Hai un metodo di scrittura? Se sì, è cambiato negli anni? Il mio metodo di scrittura è ancora in fase di sperimentazione. Devo ancora comprenderlo per poter rispondere con sicurezza alla domanda. È senza dubbio cambiato nel corso degli anni, insieme a me, pur avendo sempre mantenuto alcune caratteristiche di fondo. Non scrivo e non ho mai scritto di getto, per esempio. Difficilmente mi lascio completamente andare durante la scrittura, perché amo fare lo sforzo di trovare la combinazione di parole più adatta a indicare quello che desidero indicare. Mi crea sollievo riuscirci. Oltre a questo, mi rendo conto che difficilmente mi metto al lavoro sapendo con esattezza dove andrò a finire. Comincio a scrivere e riscrivere, scrivere e riscrivere, poi osservo che cosa succede. Fino a oggi, almeno, è quasi sempre andata così.

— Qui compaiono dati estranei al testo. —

Lemma exec_inv X C N p : forall f w L B σ b last,
  Inv X C w (f :: L) B σ N -> B !! f = Some b -> wf p b last -> last_is last (queue w) ->
  settles X C N L B (exec f p w).
Proof.
  induction p as [|c k IH|ts fl op k IH|op b0 k IH|op k IH|p IHp k IH|c k IH|fd k IH];
    intros f w L B σ b last HI Hb Hwf Hlast; cbn [exec wf] in *;
    pose proof (inv_ring _ _ _ _ _ _ _ HI) as HR;
    pose proof (inv_frames _ _ _ _ _ _ _ HI) as HF;
    assert (f ∉ L) as HfL
      by (pose proof (inv_stack_nodup _ _ _ HF) as Hnd; by apply list.NoDup_cons in Hnd as [? _]);
    assert (f ∈ f :: L) as HfS by by left.
  - exists (set_frame f Finished w), (delete f B), σ. split; [done|].
    split; [by apply finish_inv|]. intros g Hg. apply lookup_delete_ne. by intros ->.
  - destruct (call_inv X C c k w f L B σ N b last HI Hb Hwf Hlast)
      as (h & w' & b' & last' & -> & HI' & Hwf' & Hlast').
    cbn [mbind outcome_bind]. eapply settles_insert; [exact HfL|].
    by eapply IH; [|apply lookup_insert_eq| |].
  - destruct (link_inv X C ts fl op k w f L B σ N b last HI Hb Hwf Hlast)
      as (h & q' & b' & last' & -> & HI' & Hwf' & Hlast').
    cbn [mbind outcome_bind]. eapply settles_insert; [exact HfL|].
    by eapply IH; [|apply lookup_insert_eq| |].
  - destruct Hwf as (Hpos & Hv & Hok & Hfull).
    destruct (cancel_inv X C op b0 w (f :: L) B σ N f b HI HfS Hb Hpos Hv)
      as (h & w' & -> & Hh & HI' & _).
    cbn [mbind outcome_bind]. eapply settles_insert; [exact HfL|].
    eapply IH with (last := None); [exact HI'|apply lookup_insert_eq| |done].
    by destruct Hh as [-> | ->].
  - destruct Hwf as (Hv & Hid & Hw & Hk).
    destruct (await_inv X C op k w f L B σ N b HI Hb Hv Hid Hw Hk)
      as (w' & p & a & -> & _ & _ & HI' & _).
    eexists _, _, _. split; [done|]. split; [exact HI'|].
    intros g Hg. apply lookup_insert_ne. by intros ->.
  - destruct Hwf as (b1 & b2 & Hsp & Hwfp & Hwfk).
    destruct (new_frame_unknown w _ B HF) as (_ & _ & HLn & Hcn).
    destruct (IHp (nextFrame w) (with_new_frame w) (f :: L) _ σ b1 last
      (spawn_inv X C w f L B σ N b b1 b2 HI Hb Hsp) (lookup_insert_eq _ _ _) Hwfp Hlast)
      as (w1 & B1 & σ1 & Hex & HI1 & HB1).
    unfold with_new_frame in Hex. rewrite Hex. cbn [mbind outcome_bind].
    apply (settles_mono X C N L B B1).
    { intros g Hg. rewrite HB1 by (by right).
      rewrite !lookup_insert_ne; [done|by intros ->|intros <-; apply HLn; by right]. }
    eapply IH with (last := None); [exact HI1| |by apply Hwfk, (Hcn f b)|done].
    rewrite HB1 by done. rewrite lookup_insert_ne by (intros <-; apply HLn; by left).
    apply lookup_insert_eq.
  - destruct Hwf as (Hpos & Hc & Hwf).
    destruct (child_not_running X C w f L B σ N b c HI Hb Hc) as (s & Hs & Hnr & _).
    destruct (destroy_state_inv X C w f L B σ N b c s HI Hb Hpos Hs Hnr)
      as (w0 & σ1 & Hw0 & HI0 & Hfr & _ & _ & Hno & _).
    destruct (destroy_inv X C w f L B σ N b c s w0 σ1 HI Hb Hc Hs Hw0 HI0 Hfr Hno)
      as (B1 & -> & HI1 & HB1 & HB1').
    cbn [mbind outcome_bind]. apply (settles_mono X C N L B B1); [exact HB1'|].
    by eapply IH with (last := None).
  - by eapply IH; [apply close_fd_inv| | |].
Qed.

(** ** One iteration of the run loop *)

(** Between iterations nobody holds a handle. *)
Lemma idle_no_handles X C (w : World) (B : budgets) σ N f b id :
  Inv X C w [] B σ N -> B !! f = Some b -> id ∉ b_handles b.
Proof.
  intros [_ _ HF _] Hb. destruct (inv_budget _ _ _ HF f b Hb) as [?%elem_of_nil|[a Ha]]; [done|].
  destruct (inv_suspended _ _ _ HF f a Ha) as (b' & Hb' & _ & Hh & _). set_solver.
Qed.

(** The ring moves on: the same user data stays outstanding. *)
Lemma inv_uring D (w : World) q' (B : budgets) σ N :
  Inv None (None, D) w [] B σ N -> IoURing.ready (ring_ q') ->
  outstanding (ring_ q') ≡ₚ outstanding (uring w) ->
  completers_ q' = completers_ (queue w) -> nextOpId_ q' = nextOpId_ (queue w) ->
  Inv None (None, D) (set_queue q' w) [] B σ N.
Proof.
  intros [[H1 H2 H3 H4 H5 H6] [T1 T2 T3 T4 T5 T6] HF HC] Hr Ho Hc Hn.
  split; [split|split| |]; unfold uring, nextId, table in *; cbn in *;
    rewrite ?Hn, ?Hc, ?Ho; try done.
  - intros id. rewrite Ho. eauto.
  - intros f b id Hb Hid. rewrite Ho. eauto.
  - intros k p Hk. rewrite Ho. eauto.
  - destruct HF. by split.
  - destruct HC as [HD _]. split; [|done]. intros id Hid.
    destruct (HD id Hid) as (? & ? & ?). split; [|done]. unfold nextId in *. cbn. by rewrite Hn.
Qed.

(** Starting to consume the first completion. *)
Lemma consume_start D (w : World) t (B : budgets) σ N c cs :
  Inv None (None, D) w [] B σ N -> uring_cq (IoURing.ring_ (uring w)) = c :: cs ->
  tbl_rep t (delete (cqe_user_data c) σ) -> tbl_capacity t = tbl_capacity (table w) ->
  Inv (σ !! cqe_user_data c) (Some (cqe_user_data c), D)
    (set_queue (set_completers t (queue w)) w) [] B (delete (cqe_user_data c) σ) N.
Proof.
  intros HI Hcq Hrep Hcap. set (ud := cqe_user_data c) in *.
  pose proof (fun f b id => idle_no_handles None (None, D) w B σ N f b id HI) as Hidle.
  destruct HI as [HR HT HF HC].
  pose proof (fun k1 k2 p => key_inj None w B σ k1 k2 p HT) as Hinj.
  destruct HT as [T1 T2 T3 T4 T5 T6]. split.
  - destruct HR. by split.
  - split; unfold uring, table; cbn; try done.
    + by rewrite Hcap.
    + intros k p [_ Hk]%lookup_delete_Some. by apply T3.
    + intros p f Hp. destruct (T4 p f Hp) as (? & [?|(k & Hk)]); [done|]. split; [done|].
      destruct (decide (ud = k)) as [<-|Hne]; [by left|right]. exists k.
      by rewrite lookup_delete_ne.
    + intros p Hp. split.
      * destruct (T3 _ _ Hp) as (_ & _ & _ & f & a & Hf & _). by exists f.
      * intros k [Hne Hk]%lookup_delete_Some. apply Hne. by eapply Hinj.
    + intros f b id Hb Hid. by destruct (Hidle f b id Hb).
  - destruct HF. by split.
  - split; [|intros id [= <-]; by exists c, cs]. cbn [fst snd].
    intros id Hid. split; [|split; [|eauto]].
    + destruct Hid as [[= <-]|Hid]; [|by destruct (proj1 HC id (or_intror Hid))].
      destruct (decide (ud = OpIdIgnore)); [by right|left].
      apply (inv_ids _ _ _ HR); [|done]. unfold outstanding. rewrite Hcq. set_solver.
    + destruct Hid as [[= <-]|Hid]; [apply lookup_delete_eq|].
      destruct (proj1 HC id (or_intror Hid)) as (_ & ? & _). apply lookup_delete_None. by right.
Qed.

(** The consumed completion leaves the queue. *)
Lemma consume_end D (w : World) (B : budgets) σ N id :
  Inv None (Some id, D) w [] B σ N ->
  exists u N', IoURing.advanceCq 1 (uring w) = Ok u /\ (N' < N)%nat /\
    Inv None (None, D) (set_uring u w) [] B σ N'.
Proof.
  intros [[H1 H2 H3 H4 H5 H6] [T1 T2 T3 T4 T5 T6] HF HC].
  destruct HC as [HD Hc]. destruct (Hc id eq_refl) as (c & cs & Hcq & Hud).
  destruct (HD id (or_introl eq_refl)) as (_ & Hnone & Hnoh).
  destruct (advance_ok (uring w) c cs H1 Hcq) as (u & -> & Hr & _ & Ho). subst id.
  assert (Hcount : forall x, x <> cqe_user_data c -> x ∈ outstanding (uring w) ->
    x ∈ outstanding u).
  { intros x Hx. rewrite Ho, elem_of_cons. by intros [?|?]. }
  assert (Hincl : forall x, x ∈ outstanding u -> x ∈ outstanding (uring w))
    by (intros x Hx; rewrite Ho; by right).
  exists u, (N - 1)%nat. split; [done|].
  rewrite Ho in H3. cbn in H3. split; [lia|].
  split; [split|split| |]; unfold uring, nextId, table in *; cbn in *; try done; try lia.
  - intros x Hx. auto.
  - rewrite Ho in H5. destruct (decide (cqe_user_data c = OpIdIgnore)).
    + rewrite list.filter_cons_False in H5 by tauto. done.
    + rewrite list.filter_cons_True in H5 by done. by apply list.NoDup_cons in H5 as [_ ?].
  - intros f b x Hb Hx. destruct (H6 f b x Hb Hx). split; [done|].
    apply Hcount; [|done]. intros ->. by eapply Hnoh.
  - intros k p Hk. destruct (T3 k p Hk) as (? & ? & ? & ?). split; [done|]. split; [done|].
    split; [|done]. apply Hcount; [|done]. intros ->. congruence.
  - destruct HF. by split.
  - split; [|done]. intros x [?|Hx]; [done|]. exact (HD x (or_intror Hx)).
Qed.

(** Resuming the frame whose completer was taken out of the table. *)
Lemma resume_inv D (w : World) (B : budgets) σ N id p f a :
  Inv (Some p) (Some id, D) w [] B σ N -> frames w !! f = Some (Suspended a) ->
  operation a = mkHandle true id ->
  Inv (Some p) (Some id, D) (set_frame f Running w) [f] B σ N /\
  exists b, B !! f = Some b /\ forall res, wf (caller a res) b None.
Proof.
  intros HI Hf Hop. destruct (HI) as [HR HT HF HC].
  destruct (proj1 HC id (or_introl eq_refl)) as (_ & Hnone & _).
  destruct (inv_suspended _ _ _ HF f a Hf) as (b & Hb & Hw & Hh & _ & Hwf).
  split; [|by exists b]. eapply inv_frames_change; [exact HI|done|done|done|done|eauto| |].
  - intros g a' k Ha' Hop' Hk. cbn. rewrite lookup_insert_ne; [done|]. intros <-.
    rewrite Hf in Ha'. injection Ha' as <-. rewrite Hop in Hop'. injection Hop' as <-.
    rewrite Hnone in Hk. by destruct Hk.
  - by eapply resume_frames.
Qed.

Dove scrivi? Scrivo in casa, preferibilmente la mattina presto, in camera da letto o in sala da pranzo. Per me è fondamentale che l’ambiente sia sempre lo stesso. Non sono uno di quelli che scrive in giro, nei bar, in mezzo alla gente. Ho bisogno della mia scrivania, del mio tavolo, dei miei posti prestabiliti per potermi dedicare alla creazione di altri posti.
Hai dei rituali di preparazione alla sessione di scrittura? Non ho dei riturali particolari, che io sappia. Molto probabilmente c’è qualcosa che tendo a fare sempre, prima di cominciare a scrivere, ma non sono sicuro di accorgermene. Forse mettere in ordine quello che c’è da mettere in ordine intorno a me, la stanza in cui mi trovo e la scrivania sulla quale mi appoggio, ma questo gesto non lo ricollego all’attività di scrittura nello specifico, perché vale per qualsiasi altra attività che mi richieda concentrazione. Non riesco a produrre nel disordine.
Ti imponi un numero di battute o raccogli quello che viene? Raccolgo quello che viene. Posso permettermi di farlo perché non mi sono ancora
approcciato alla scrittura di un romanzo canonico, bensì ho sempre lavorato sulla narrativa breve. Se un domani decidessi di scriverne uno, avrei senza dubbio bisogno di impormi una tabella di marcia più rigida e strutturata, meno affidata al sentire del momento.
Come hai iniziato? Ho iniziato a scrivere prima di cominciare a leggere. E credo sia stata una fortuna, almeno dal punto da un punto di vista creativo, perché sono rimasto per parecchio tempo libero da contaminazioni esterne e ho avuto modo di scoprire la mia dimensione espressiva più autentica sperimentandola in vari ambiti. Poi va beh, a un certo punto è arrivato il libro di un certo Raymond Carver, regalatomi da un amico che difficilmente sbaglia suggerimenti, e mi ha subito conquistato. Sono però molto contento di poter dire che non c’è stato nessun autore a cui mi sono deliberatamente ispirato, o dal quale ho ricevuto un’influenza evidente.
Che libro stai leggendo? Sto leggendo «Il Colibrì» di Sandro Veronesi, «Quiet» di Susan Cain e «Nove racconti» di Salinger. Difficilmente leggo soltanto una cosa alla volta. Mi piace aprire parentesi.